The world has been rocked by chaos in 2020, and it’s negatively impacting those who use electronic devices.
Experts on mental health have seen rising increases of “doom scrolling,” the term for people who constantly look on the internet, social media and other sources to stay on top of news concerning COVID-19, hurricanes in the Gulf Coast, the California wildfires and the political unrest. This obsession with fearful information is responsible for mental and physical health issues.
UW Health psychologist Shilagh Mirgain said doom scrolling originates from what she calls “the negativity bias of the brain.”
“We survived as a species because we were able to quickly search and scan for threats in the environment,” she said. “As a result, we tend to over-focus on negative experiences and search for bad news. We are primed to go to the negative. Now that we have more free time because so much has been shut down, there is a hyper focus on all the negative news right now. It feels like every day some bad news is arriving.”
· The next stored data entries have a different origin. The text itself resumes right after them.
(* ===== verification/GeData.v ===== *)
(** The constants of src/crypto/crypto-ops-data.c: the curve constants and the
    tables of multiples of the base point, transcribed limb by limb. *)
From S2P Require Import Prelude.

Local Open Scope Z_scope.

Module GeData.

(** A point prepared for mixed addition: [y + x], [y - x] and [2 d x y]. *)
Record ge_precomp := mk_precomp { yplusx : list Z; yminusx : list Z; xy2d : list Z }.

Definition fe_d : list Z :=
  [-10913610; 13857413; -15372611; 6949391; 114729; -8787816; -6275908; -3247719; -18696448; -12055116].
Definition fe_sqrtm1 : list Z :=
  [-32595792; -7943725; 9377950; 3500415; 12389472; -272473; -25146209; -2005654; 326686; 11406482].
Definition fe_d2 : list Z :=
  [-21827239; -5839606; -30745221; 13898782; 229458; 15978800; -12551817; -6495438; 29715968; 9444199].
Definition fe_ma2 : list Z :=
  [-12721188; -3529; 0; 0; 0; 0; 0; 0; 0; 0].
Definition fe_ma : list Z :=
  [-486662; 0; 0; 0; 0; 0; 0; 0; 0; 0].
Definition fe_fffb1 : list Z :=
  [-31702527; -2466483; -26106795; -12203692; -12169197; -321052; 14850977; -10296299; -16929438; -407568].
Definition fe_fffb2 : list Z :=
  [8166131; -6741800; -17040804; 3154616; 21461005; 1466302; -30876704; -6368709; 10503587; -13363080].
Definition fe_fffb3 : list Z :=
  [-13620103; 14639558; 4532995; 7679154; 16815101; -15883539; -22863840; -14813421; 13716513; -6477756].
Definition fe_fffb4 : list Z :=
  [-21786234; -12173074; 21573800; 4524538; -4645904; 16204591; 8012863; -8444712; 3212926; 6885324].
Unlike decades ago when newspapers, radio and television were the main sources for information, iPhones, laptops and internet access on desktop computers provide new developments on a 24/7 basis. This has led to constant use of these devices as people want to know the latest threats that may influence their lives. Mirgain said the consequences can be damaging to mental and physical health.
“Many people feel like they are safer because they’ve read the current news of the day. But they are unaware of the toll it takes on our overall well-being,” she said. “When we are reading a deluge of negative news, especially during a pandemic and during a political election in a country that has a lot of strife, we experience increased fear, anxiety and stress. It can create increased rumination and cause sleep disturbance. We can feel more irritable and allow that to impact our relationships.”
So, how do we stop doom scrolling? Mirgain said one solution could be to do something positive to counterbalance the negativity.
“Think of three things you are grateful for to create some balance,” she said. “Don’t get isolated. If you find topics that are distressing to you, reach out and find some individuals to vent a little and express some of your fear and frustration. We find that when we are experiencing stress, and so many Americans are during this pandemic, if we have somebody safe and supportive around us, it lessens the impact of that stressor on our physiology.”
Mirgain also suggests addictive doom scrollers set a limit on how much they use their technology, and get outside, exercise and spend time with people while practicing social distancing.
“You may realize that even though this is a difficult moment in our nation, there is also more to life than the news,” she said.